■ **Activity**:
Which lines of the data below hold "injection"? Copy each of them.

[Opening Task data section]

(** "The IMDSv2 path fails", case by case, together with the history once
    the failed attempt is over. *)
Inductive v2_fails (T : Transport) (t : Z) (h : list Request)
  : list Request -> Prop :=
| v2_token_rejected :
    T h (put_token t) = Fail ->
    v2_fails T t h (h ++ [put_token t])%list
| v2_token_not_200 : forall s b,
    T h (put_token t) = Resp s b -> s <> 200 ->
    v2_fails T t h (h ++ [put_token t])%list
| v2_token_empty :
    T h (put_token t) = Resp 200 "" ->
    v2_fails T t h (h ++ [put_token t])%list
| v2_get_rejected : forall tok,
    T h (put_token t) = Resp 200 tok -> tok <> "" ->
    T (h ++ [put_token t])%list (get_root [(TOKEN_HEADER, tok)] t) = Fail ->
    v2_fails T t h (h ++ [put_token t; get_root [(TOKEN_HEADER, tok)] t])
| v2_get_not_200 : forall tok s b,
    T h (put_token t) = Resp 200 tok -> tok <> "" ->
    T (h ++ [put_token t])%list (get_root [(TOKEN_HEADER, tok)] t) = Resp s b ->
    s <> 200 ->
    v2_fails T t h (h ++ [put_token t; get_root [(TOKEN_HEADER, tok)] t])%list.

(** A probe fails: the request rejects or answers with a status other
    than 200. *)
Definition probe_fails (o : Outcome) : Prop :=
  match o with
  | Resp s _ => s <> 200
  | Fail => True
  end.

(** ** [setEnv] *)

(** [String(v)] for a property read, [None] standing for [undefined]. *)
Definition js_to_string (v : option jsval) : string :=
  match v with
  | None => "undefined"
  | Some JNull => "null"
  | Some (JBool true) => "true"
  | Some (JBool false) => "false"
  | Some (JStr s) => s
  | Some (JObj _) => "[object Object]"
  end.

(** Truthiness of a property read ([undefined] is falsy). *)
Definition truthy_opt (v : option jsval) : bool :=
  match v with
  | Some v => truthy v
  | None => false
  end.

(** [result.k]: reading a property of the detection result. *)
Definition prop (result : jsval) (k : string) : option jsval :=
  match result with
  | JObj o => js_get o k
  | _ => None
  end.

(** [v[k]] on a value read from the result.  The source only reads it
    under [if (result.metadata)], so [null] and [undefined] (on which
    JavaScript would throw) never reach it. *)
Definition js_member (v : option jsval) (k : string) : option jsval :=
  match v with
  | Some (JObj o) => js_get o k
  | _ => None
  end.

(** [process.env] of the main thread on a POSIX system: the C environment,
    names and values in assignment order. *)
Definition Env : Type := list (string * string).

Definition NUL : ascii := ascii_of_nat 0.

(** The C string Node passes to [setenv]/[getenv] for a JavaScript string:
    everything before the first NUL character. *)
Fixpoint c_string (s : string) : string :=
  match s with
  | EmptyString => EmptyString
  | String c s' => if Ascii.eqb c NUL then EmptyString else String c (c_string s')
  end.
(** [if p.exists(): shutil.rmtree(p)]. *)
Lemma rmtree_if_exists p w :
  fs_wf (fs w) → Forall (λ n, n ≠ "..") (parts p) →
  (∀ data, fs w !! (start w p ++ parts p) ≠ Some (File data)) →
  (if exists_ w p then rmtree p else ret tt) w
  = (inr tt, set_fs (emptied (fs w) (start w p ++ parts p)) w).
Proof.
  intros Hwf Hnd Hnf. unfold exists_, stat, rmtree.
  destruct (locate w p) as [e|l] eqn:Hl.
  - rewrite emptied_absent, set_fs_id; [done..|].
    destruct (fs w !! (start w p ++ parts p)) eqn:E; [|done]. exfalso.
    destruct (wf_ancestors (fs w) (start w p) (parts p) Hwf) as [Hd _]; [by rewrite E|].
    unfold locate in Hl. by rewrite (walk_dirs _ _ _ Hnd Hd) in Hl.
  - pose proof (walk_names _ _ _ _ Hnd Hl) as ->.
    destruct (fs w !! (start w p ++ parts p)) as [[d|]|] eqn:E.
    + by destruct (Hnf d).
    + rewrite Hl, E. done.
    + by rewrite emptied_absent, set_fs_id.
Qed.

Lemma clear_way_below_emptied m l x locs :
  (∀ k, k ∈ path_locs [] l → k ∈ locs) →
  clear_way (with_dirs (emptied m l) locs) [] (l ++ [x]).
Proof.
  intros Hsub k d Hk. rewrite path_locs_snoc in Hk. rewrite lookup_with_dirs.
  destruct (decide (k ∈ locs)) as [|Hnin]; [done|].
  apply elem_of_app in Hk as [Hk|Hk]; [by destruct Hnin; apply Hsub|].
  apply list_elem_of_singleton in Hk as ->. rewrite lookup_emptied.
  rewrite decide_True; [done|]. by exists [x].
Qed.

Lemma prepare_workdir_run n w :
  fs_wf (fs w) → clear_way (fs w) [] (parts REMOTE_FASTA_DIR) →
  _prepare_workdir n w
  = (inr (REMOTE_FASTA_DIR // n, outputs_path, plots_path), set_fs (scratch (fs w)) w).
Proof.
  intros Hwf Hclear.
  set (S0 := parts REMOTE_FASTA_DIR).
  set (m0 := emptied (fs w) S0).
  set (m1 := with_dirs m0 (path_locs [] S0)).
  set (m2 := with_dirs m1 (path_locs [] (parts outputs_path))).
  set (m3 := with_dirs m2 (path_locs [] (parts plots_path))).
  assert (H0 : (if exists_ w REMOTE_FASTA_DIR then rmtree REMOTE_FASTA_DIR else ret tt) w
               = (inr tt, set_fs m0 w)).
  { apply (rmtree_if_exists REMOTE_FASTA_DIR w Hwf).
    - repeat constructor; discriminate.
    - intros d. apply Hclear, (path_locs_last [] _). }
  assert (Hroot : m0 !! [] = Some Dir).
  { unfold m0. rewrite lookup_emptied. rewrite decide_False; [apply Hwf|].
    intros [k Hk]. discriminate Hk. }
  assert (H1 : mkdir REMOTE_FASTA_DIR true true (set_fs m0 w) = (inr tt, set_fs m1 w)).
  { apply (mkdir_clear REMOTE_FASTA_DIR (set_fs m0 w)).
    - repeat constructor; discriminate.
    - exact Hroot.
    - by apply clear_way_emptied. }
  assert (H2 : mkdir outputs_path true true (set_fs m1 w) = (inr tt, set_fs m2 w)).
  { apply (mkdir_clear outputs_path (set_fs m1 w)).
    - repeat constructor; discriminate.
    - by apply dirs_le_with_dirs.
    - apply (clear_way_below_emptied (fs w) S0 "outputs"). done. }
  assert (H3 : mkdir plots_path true true (set_fs m2 w) = (inr tt, set_fs m3 w)).
  { apply (mkdir_clear plots_path (set_fs m2 w)).
    - repeat constructor; discriminate.
    - by apply dirs_le_with_dirs, dirs_le_with_dirs.
    - apply clear_way_with_dirs.
      apply (clear_way_below_emptied (fs w) S0 "plots"). done. }
  unfold _prepare_workdir. unfold bind at 1, gets. unfold bind at 1. rewrite H0.
  fold outputs_path plots_path.
  unfold bind. rewrite H1, H2, H3.
  unfold scratch. rewrite !with_dirs_app. reflexivity.
Qed.
Lemma fs_wf_with_dirs m rel :
  fs_wf m → Forall (λ n, valid_name n = true) rel →
  fs_wf (with_dirs m (path_locs [] rel)).
Proof.
  intros [Hroot Hwf] Hv. split.
  - by apply dirs_le_with_dirs.
  - intros l n. rewrite lookup_with_dirs.
    destruct (decide (l ++ [n] ∈ path_locs [] rel)) as [Hin|Hnin].
    + intros _. apply elem_of_path_locs in Hin as (pre & Hpre & Heq).
      simpl in Heq. subst pre. split.
      * apply path_locs_dirs_with_dirs, elem_of_path_locs. exists l. split; [|done].
        etrans; [|exact Hpre]. by exists [n].
      * rewrite Forall_forall in Hv. apply Hv. destruct Hpre as [k ->].
        rewrite !elem_of_app. left. right. by left.
    + intros Hs. destruct (Hwf l n Hs) as [Hd Hn]. split; [by apply dirs_le_with_dirs|done].
Qed.

Lemma fs_wf_cache_dirs m : fs_wf m → fs_wf (cache_dirs m).
Proof.
  intros H. unfold cache_dirs. rewrite !with_dirs_app.
  repeat apply fs_wf_with_dirs; try done; by repeat constructor.
Qed.

Lemma stageableb_correct m : stageableb m = true → stageable m.
Proof.
  unfold stageableb. rewrite !andb_true_iff. intros [[[H1 H2] H3] H4].
  split; [by apply fs_wfb_correct|]. repeat split; by apply clear_wayb_correct.
Qed.

(** The scratch directory right after [_prepare_workdir]: itself and two
    empty directories. *)
Lemma lookup_scratch_below m rel :
  scratch m !! (parts REMOTE_FASTA_DIR ++ rel)
  = if decide (rel ∈ [[]; ["outputs"]; ["plots"]]) then Some Dir else None.
Proof.
  unfold scratch. rewrite lookup_with_dirs, lookup_emptied.
  rewrite (decide_True (P := _ `prefix_of` _)) by by exists rel.
  destruct (decide (rel ∈ [[]; ["outputs"]; ["plots"]])) as [Hin|Hnin].
  - rewrite decide_True; [done|]. rewrite !elem_of_cons, elem_of_nil in Hin.
    apply list_elem_of_In.
    destruct Hin as [->|[->|[->|[]]]]; simpl; auto 10.
  - rewrite decide_False; [done|]. intros Hin. apply Hnin.
    apply list_elem_of_In in Hin. simpl in Hin. rewrite !elem_of_cons.
    repeat destruct Hin as [Hin|Hin]; try discriminate Hin; try done;
      injection Hin as <-; auto.
Qed.

Lemma lookup_scratch_outside m k :
  m !! [] = Some Dir → ¬ parts REMOTE_FASTA_DIR `prefix_of` k → k ≠ ["tmp"] →
  scratch m !! k = m !! k.
Proof.
  intros Hroot Hnp Hne. unfold scratch. rewrite lookup_with_dirs, lookup_emptied.
  rewrite (decide_False (P := _ `prefix_of` _)) by done.
  destruct (decide (k ∈ _)) as [Hin|]; [|done].
  apply list_elem_of_In in Hin. simpl in Hin.
  repeat destruct Hin as [Hin|Hin]; try done; subst k; try done;
    destruct Hnp; by eexists.
Qed.

Lemma locate_scratch w m :
  (∀ rel, rel ∈ [[]; ["outputs"]; ["plots"]] →
          m !! (parts REMOTE_FASTA_DIR ++ rel) = Some Dir) →
  m !! [] = Some Dir → m !! ["tmp"] = Some Dir →
  ∀ rel, Forall (λ n, n ≠ "..") rel → (length rel ≤ 1)%nat →
    locate (set_fs m w) (child REMOTE_FASTA_DIR rel)
    = inr (parts REMOTE_FASTA_DIR ++ rel).
Proof.
  intros Hs Hroot Htmp rel Hnd Hlen.
  pose proof (Hs [] ltac:(by left)) as H0. rewrite app_nil_r in H0.
  unfold locate. change (start _ _) with (@nil string).
  change (parts (child REMOTE_FASTA_DIR rel)) with (parts REMOTE_FASTA_DIR ++ rel).
  apply (walk_dirs _ []).
  - apply Forall_app. split; [|done]. repeat constructor; discriminate.
  - intros pre Hpre Hne. simpl.
    assert (Hp : pre `prefix_of` parts REMOTE_FASTA_DIR).
    { destruct rel as [|c [|]]; [| |simpl in Hlen; lia].
      - rewrite app_nil_r in Hpre. done.
      - by apply (prefix_snoc_inv pre (parts REMOTE_FASTA_DIR) c). }
    destruct Hp as [k Hk].
    destruct pre as [|x [|y [|]]]; [done| | |discriminate Hk].
    + by injection Hk as <-.
    + by injection Hk as <- <-.
Qed.

Lemma scratch_dirs m :
  m !! [] = Some Dir →
  (∀ rel, rel ∈ [[]; ["outputs"]; ["plots"]] →
          scratch m !! (parts REMOTE_FASTA_DIR ++ rel) = Some Dir) ∧
  scratch m !! [] = Some Dir ∧ scratch m !! ["tmp"] = Some Dir.
Proof.
  intros Hroot. split; [|split].
  - intros rel Hrel. rewrite lookup_scratch_below. by rewrite decide_True.
  - rewrite lookup_scratch_outside; [done..| |done]. intros [k Hk]. discriminate Hk.
  - unfold scratch. rewrite lookup_with_dirs. rewrite decide_True; [done|].
    apply list_elem_of_In. simpl. auto.
Qed.

(** The worker up to [_prepare_workdir]. *)
Lemma prepare_run a w :
  stageable (fs w) →
  (_env_prepare ;;; _prepare_workdir (worker.fasta_name a)) w
  = (inr (input_path_of a, outputs_path, plots_path),
     set_environ (cache_environ (environ w)) (set_fs (scratch (cache_dirs (fs w))) w)).
Proof.
  intros (Hwf & Hp & He & Hs). unfold bind.
  rewrite env_prepare_run by (done || apply Hwf).
  rewrite prepare_workdir_run; [done|by apply fs_wf_cache_dirs|].
  by apply clear_way_with_dirs.
Qed.

Lemma stage_eq a w :
  stage a w =
  match (_env_prepare ;;; _prepare_workdir (worker.fasta_name a)) w with
  | (inr dirs, w1) => write_bytes dirs.1.1 (worker.fasta_bytes a) w1
  | (inl e, w1) => (inl e, w1)
  end.
Proof.
  unfold stage, bind. destruct (_env_prepare w) as [[e|[]] w0]; [done|].
  by destruct (_prepare_workdir _ w0) as [[e|dirs] w1].
Qed.

Lemma stage_run a w :
  stageable (fs w) → valid_name (worker.fasta_name a) = true →
  worker.fasta_name a ∉ ["outputs"; "plots"] →
  stage a w = (inr tt, staged a w).
Proof.
  intros Hst Hn Hnin. rewrite stage_eq, (prepare_run a w Hst). cbn [fst].
  set (w1 := set_environ _ _).
  pose proof (scratch_dirs (cache_dirs (fs w))) as (Hd & Hroot & Htmp).
  { apply fs_wf_cache_dirs, Hst. }
  unfold input_path_of. rewrite (truediv_simple _ _ (valid_name_simple _ Hn)).
  rewrite (write_bytes_at w1 _ (parts REMOTE_FASTA_DIR ++ [worker.fasta_name a])).
  - reflexivity.
  - apply (locate_scratch w1 (fs w1)); [done..| |simpl; lia].
    apply valid_name_spec in Hn as (_ & _ & Hn & _). by repeat constructor.
  - change (fs w1) with (scratch (cache_dirs (fs w))). rewrite lookup_scratch_below.
    rewrite decide_False; [done|]. rewrite !elem_of_cons, elem_of_nil.
    intros [H|[H|[H|[]]]]; [discriminate H| |]; injection H as H; apply Hnin;
      rewrite H; [by left|right; by left].
Qed.

Lemma lookup_cache_environ e k :
  cache_environ e !! k
  = match list_find (λ kv, kv.1 = k) cache_vars with
    | Some (_, kv) => Some (default kv.2 (e !! k))
    | None => e !! k
    end.
Proof.
  unfold cache_environ, cache_vars. cbn [foldl fst snd].
  rewrite !lookup_setdefault.
  repeat (destruct (decide (k = _)) as [->|?]; [reflexivity|]).
  cbn [list_find]. rewrite !decide_False by done. reflexivity.
Qed.
Lemma lookup_staged_below a w rel :
  fs (staged a w) !! (parts REMOTE_FASTA_DIR ++ rel)
  = if decide (rel = [worker.fasta_name a]) then Some (File (worker.fasta_bytes a))
    else if decide (rel ∈ [[]; ["outputs"]; ["plots"]]) then Some Dir else None.
Proof.
  change (fs (staged a w))
    with (<[parts REMOTE_FASTA_DIR ++ [worker.fasta_name a] :=
              File (worker.fasta_bytes a)]> (scratch (cache_dirs (fs w)))).
  destruct (decide (rel = [worker.fasta_name a])) as [->|Hne].
  - by rewrite lookup_insert_eq.
  - rewrite lookup_insert_ne; [apply lookup_scratch_below|].
    intros E. by apply (inj (app _)) in E.
Qed.
Lemma decision_is_justified_witness :
  exists la n cs pl,
    ctx_loan_amount (sample_context 400000 None) = Some la
    /\ ctx_tenure_months (sample_context 400000 None) = Some n
    /\ ctx_credit_score (sample_context 400000 None) = Some cs
    /\ ctx_pre_approved_limit (sample_context 400000 None) = Some pl.
Proof.
  destruct (decision_is_justified
              (sample_context 400000 None) APPROVE_INSTANT
              (mkDetails None
                 (match compute_emi 400000 12 36 with
                  | Ok e => Some e
                  | Raise _ => None
                  end))
              ltac:(vm_compute; reflexivity))
    as (la & n & cs & pl & H1 & H2 & H3 & H4 & _).
  exists la, n, cs, pl. repeat split; assumption.
Defined.

(** X15.  [evaluate_application] reads all five required keys before it
    applies any rule: a context that lacks one raises KeyError for the
    first missing key in reading order (phone, loan amount, tenure, credit
    score, pre-approved limit), whatever the other values are; a context
    that holds all five never raises KeyError.  The rate and the salary
    are optional. *)
Theorem missing_key_raises_key_error :
  forall (c : Context),
    match first_missing_key c with
    | Some key => evaluate_application c = Raise (KeyError key)
    | None => forall key, evaluate_application c <> Raise (KeyError key)
    end.
Proof.
  intro c. unfold first_missing_key, evaluate_application.
  destruct (ctx_customer_phone c); cbn [has_key negb getitem bind];
    [|reflexivity].
  destruct (ctx_loan_amount c) as [la|]; cbn [has_key negb getitem bind];
    [|reflexivity].
  destruct (ctx_tenure_months c) as [n|]; cbn [has_key negb getitem bind];
    [|reflexivity].
  destruct (ctx_credit_score c) as [cs|]; cbn [has_key negb getitem bind];
    [|reflexivity].
  destruct (ctx_pre_approved_limit c) as [pl|];
    cbn [has_key negb getitem bind]; [|reflexivity].
  intro key.
  assert (Hemi : forall P a m k, compute_emi P a m <> Raise (KeyError k)).
  { intros P a m k. unfold compute_emi. repeat break_if; discriminate. }
  repeat break_if; try discriminate;
    destruct (compute_emi la _ n) as [e|err] eqn:E; cbn [bind];
    repeat break_if; try discriminate;
    intro Hc; inversion Hc; subst; eapply Hemi; exact E.
Qed.

Local Close Scope string_scope.

(** ** The data provider and the pipeline *)

(** X16.  The CRM lookup returns the first record of the list with the
    phone asked for, and nothing when no record has it; for an unknown
    phone the credit score and the pre-approved limit are 0 and the
    verification fails, without an exception. *)
Theorem crm_lookup_finds_first_record :
  forall (db : list Customer) (phone : string),
    match crm_get_customer_by_phone db phone with
    | Some cust =>
        cust_phone cust = phone
        /\ (exists before rest,
              db = (before ++ cust :: rest)%list
              /\ forall c, In c before -> cust_phone c <> phone)
        /\ task_verify db phone
           = mkVerification true (cust_name cust) (cust_address cust)
        /\ credit_bureau_get_score db phone
           = get_default (cust_credit_score cust) 0%Z
        /\ offer_mart_get_preapproved_limit db phone
           = get_default (cust_pre_approved_limit cust) 0%Z
    | None =>
        (forall c, In c db -> cust_phone c <> phone)
        /\ verified (task_verify db phone) = false
        /\ credit_bureau_get_score db phone = 0%Z
        /\ offer_mart_get_preapproved_limit db phone = 0%Z
    end.
Proof.
  intros db phone.
  unfold task_verify, credit_bureau_get_score,
    offer_mart_get_preapproved_limit.
  destruct (crm_get_customer_by_phone db phone) as [cust|] eqn:E.
  - unfold crm_get_customer_by_phone in E.
    split; [|split; [|repeat split]].
    + apply find_some in E. destruct E as [_ E].
      now apply String.eqb_eq in E.
    + clear - E. induction db as [|c db IH]; cbn in E; [discriminate|].
      destruct (String.eqb (cust_phone c) phone) eqn:Ec.
      * inversion E; subst. exists [], db. split; [reflexivity|].
        intros c0 [].
      * destruct (IH E) as (before & rest & Hdb & Hnone).
        exists (c :: before), rest. split; [cbn; now rewrite Hdb|].
        intros c0 [Hc|Hc]; [subst; now apply String.eqb_neq|auto].
  - unfold crm_get_customer_by_phone in E. repeat split.
    intros c Hc. apply (find_none _ _ E) in Hc.
    now apply String.eqb_neq in Hc.
Qed.

(** X17.  The pipeline verifies the phone before anything else: a context
    without a phone raises KeyError, and for a phone the provider does not
    know the result is KYC_FAILED with the context untouched, whatever
    else the context holds or lacks; underwriting is not reached. *)
Theorem pipeline_checks_phone_first :
  forall (db : list Customer) (c : Context) (output_dir : string),
    match ctx_customer_phone c with
    | None =>
        master_orchestrate db c output_dir
        = Raise (KeyError "customer_phone")
    | Some phone =>
        crm_get_customer_by_phone db phone = None ->
        master_orchestrate db c output_dir
        = Ok (KYC_FAILED,
              mkPayload
                (Some "KYC verification failed. Please check phone."%string)
                None None None,
              c)
    end.
Proof.
  intros db c output_dir. unfold master_orchestrate.
  destruct (ctx_customer_phone c) as [phone|]; cbn [getitem bind];
    [|reflexivity].
  intro Hcrm. unfold task_verify. rewrite Hcrm. reflexivity.
Qed.

(** X18.  The pipeline keeps no derived value from an earlier run: a name,
    credit score, pre-approved limit or EMI already in the context is
    overwritten before it is read, so two contexts that agree on phone,
    loan amount, tenure, rate and salary get the same status and payload. *)
Theorem pipeline_overwrites_derived_fields :
  forall (db : list Customer)
         (phone : option string) (la : option Q) (n : option Z)
         (a sal : option Q) (name1 name2 : option string)
         (cs1 cs2 pl1 pl2 : option Z) (emi1 emi2 : option Q)
         (output_dir : string),
    outcome (master_orchestrate
               db (mkContext phone la n a sal name1 cs1 pl1 emi1) output_dir)
    = outcome (master_orchestrate
                 db (mkContext phone la n a sal name2 cs2 pl2 emi2)
                 output_dir).
Proof.
  intros. unfold master_orchestrate.
  destruct phone as [ph|]; cbn [getitem bind ctx_customer_phone];
    [|reflexivity].
  destruct (negb (verified (task_verify db ph))); [reflexivity|].
  unfold task_underwrite, set_pre_approved_limit, set_credit_score,
    set_customer_name. cbn [ctx_customer_phone ctx_loan_amount
    ctx_tenure_months ctx_annual_rate_pct ctx_monthly_salary
    ctx_customer_name ctx_credit_score ctx_pre_approved_limit ctx_emi].
  match goal with
  | |- outcome (bind (bind (evaluate_application ?c1) _) _)
       = outcome (bind (bind (evaluate_application ?c2) _) _) =>
      replace (evaluate_application c1) with (evaluate_application c2)
        by reflexivity
  end.
  destruct (evaluate_application _) as [[d det]|e]; cbn [bind]; [|reflexivity].
  cbn [uw_decision uw_emi uw_reason].
  destruct d; reflexivity.
Qed.

(** X19.  An APPROVED pipeline result is backed by the records: the phone
    is a known customer's, that customer's credit score is at least 700,
    the loan is within twice the customer's pre-approved limit, the
    payload carries the EMI computed from the context and the path
    [<output_dir>/sanction_<phone>.pdf], and the returned context holds
    the customer's name, score, limit and that EMI. *)
Theorem approved_is_backed_by_records :
  forall (db : list Customer) (c c' : Context) (output_dir : string)
         (payload : Payload),
    master_orchestrate db c output_dir = Ok (APPROVED, payload, c') ->
    exists phone cust la n emi,
      ctx_customer_phone c = Some phone
      /\ crm_get_customer_by_phone db phone = Some cust
      /\ ctx_loan_amount c = Some la
      /\ ctx_tenure_months c = Some n
      /\ (700 <= get_default (cust_credit_score cust) 0)%Z
      /\ la <= inject_Z
                 (Z.max (get_default (cust_pre_approved_limit cust) 0)
                        (2 * get_default (cust_pre_approved_limit cust) 0))%Z
      /\ compute_emi la (get_default (ctx_annual_rate_pct c) 12) n = Ok emi
      /\ payload
         = mkPayload None None (Some emi)
             (Some (output_dir ++ "/" ++ "sanction_" ++ phone ++ ".pdf")%string)
      /\ ctx_customer_name c' = Some (cust_name cust)
      /\ ctx_credit_score c' = Some (get_default (cust_credit_score cust) 0%Z)
      /\ ctx_pre_approved_limit c'
         = Some (get_default (cust_pre_approved_limit cust) 0%Z)
      /\ ctx_emi c' = Some emi.
Proof.
  intros db c c' output_dir payload H.
  unfold master_orchestrate in H.
  destruct (ctx_customer_phone c) as [phone|] eqn:Eph;
    cbn [getitem bind] in H; [|discriminate].
  unfold task_verify, credit_bureau_get_score,
    offer_mart_get_preapproved_limit in H.
  destruct (crm_get_customer_by_phone db phone) as [cust|] eqn:Ecrm;
    cbn [verified negb ver_name] in H; [|discriminate].
  unfold task_underwrite in H.
  match type of H with
  | context [evaluate_application ?x] =>
      destruct (evaluate_application x) as [[d det]|e] eqn:Eev
  end; cbn [bind uw_decision uw_emi uw_reason] in H; [|discriminate].
  destruct d; try discriminate.
  apply evaluate_application_inversion in Eev.
  destruct Eev as (ph' & la & n & cs & pl & E1 & E2 & E3 & E4 & E5 & Hs
                   & emi & He & Hdet & Hband).
  cbn [set_pre_approved_limit set_credit_score set_customer_name
       ctx_customer_phone ctx_customer_name ctx_loan_amount
       ctx_tenure_months ctx_annual_rate_pct ctx_monthly_salary
       ctx_credit_score ctx_pre_approved_limit ctx_emi]
    in E1, E2, E3, E4, E5, He, Hband.
  rewrite Eph in E1.
  inversion E1; inversion E4; inversion E5; subst ph' cs pl det.
  unfold task_sanction_pdf in H.
  cbn [set_emi set_pre_approved_limit set_credit_score set_customer_name
       ctx_customer_phone ctx_customer_name ctx_loan_amount
       ctx_tenure_months ctx_emi getitem bind det_emi] in H.
  rewrite Eph, E2, E3 in H. cbn [getitem bind] in H.
  inversion H; subst.
  exists phone, cust, la, n, emi. repeat split; try assumption; try reflexivity.
  set (L := get_default (cust_pre_approved_limit cust) 0%Z) in *.
  destruct Hband as [Hb|(_ & Hb & _)];
    (eapply Qle_trans; [exact Hb|]); rewrite <- Zle_Qle; lia.
Qed.

Lemma approved_is_backed_by_records_witness :
  exists phone cust la n emi,
    ctx_customer_phone (sample_context 400000 None) = Some phone
    /\ crm_get_customer_by_phone sample_db phone = Some cust
    /\ ctx_loan_amount (sample_context 400000 None) = Some la
    /\ ctx_tenure_months (sample_context 400000 None) = Some n
    /\ (700 <= get_default (cust_credit_score cust) 0)%Z
    /\ compute_emi la 12 n = Ok emi.
Proof.
  destruct (master_orchestrate sample_db (sample_context 400000 None)
                               OUTPUT_DIR)
    as [[[st pl] c']|e] eqn:E; [|vm_compute in E; discriminate E].
  assert (Hst : st = APPROVED)
    by (vm_compute in E; inversion E; reflexivity).
  subst st.
  destruct (approved_is_backed_by_records
              sample_db (sample_context 400000 None) c' OUTPUT_DIR pl E)
    as (phone & cust & la & n & emi & H1 & H2 & H3 & H4 & H5 & _ & H7 & _).
  exists phone, cust, la, n, emi. repeat split; assumption.
Defined.

Lemma pipeline_checks_phone_first_witness :
  master_orchestrate
    sample_db
    (mkContext (Some "1111111111"%string) None None None None None None None
               None)
    OUTPUT_DIR
  = Ok (KYC_FAILED,
        mkPayload (Some "KYC verification failed. Please check phone."%string)
                  None None None,
        mkContext (Some "1111111111"%string) None None None None None None
                  None None).
Proof.
  apply (pipeline_checks_phone_first
           sample_db
           (mkContext (Some "1111111111"%string) None None None None None
                      None None None)
           OUTPUT_DIR).
  reflexivity.
Defined.

(* ================================================================== *)
(** * Further properties of the conversation *)

(** ** Sessions between two turns *)

(** Closes the side conditions of [settled]. *)
Ltac settle_finish :=
  try solve
    [ repeat match goal with
             | E : Some _ = Some _ |- _ => inversion E; subst; clear E
             end;
      first [assumption | apply Qle_refl | lra | congruence | eauto] ].

Ltac settle :=
  unfold settled, fields_by_state, absent_before_stage, positive_amounts,
    rate_at_most_default in *; cbn in *;
  intuition (try discriminate; try lia; eauto); settle_finish.

Ltac settle_at Est :=
  unfold settled, fields_by_state, absent_before_stage, positive_amounts,
    rate_at_most_default in *; cbn in *;
  rewrite ?Est in *; cbn in *;
  intuition (try discriminate; try lia; eauto); settle_finish.

Section PipelineCompletes.

Variable db : list Customer.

[Closing Task data section]

■ **Task output**:
      injection Hin as <-; auto.
    + by injection Hk as <-.
    + by injection Hk as <- <-.
    intros [H|[H|[H|[]]]]; [discriminate H| |]; injection H as H; apply Hnin;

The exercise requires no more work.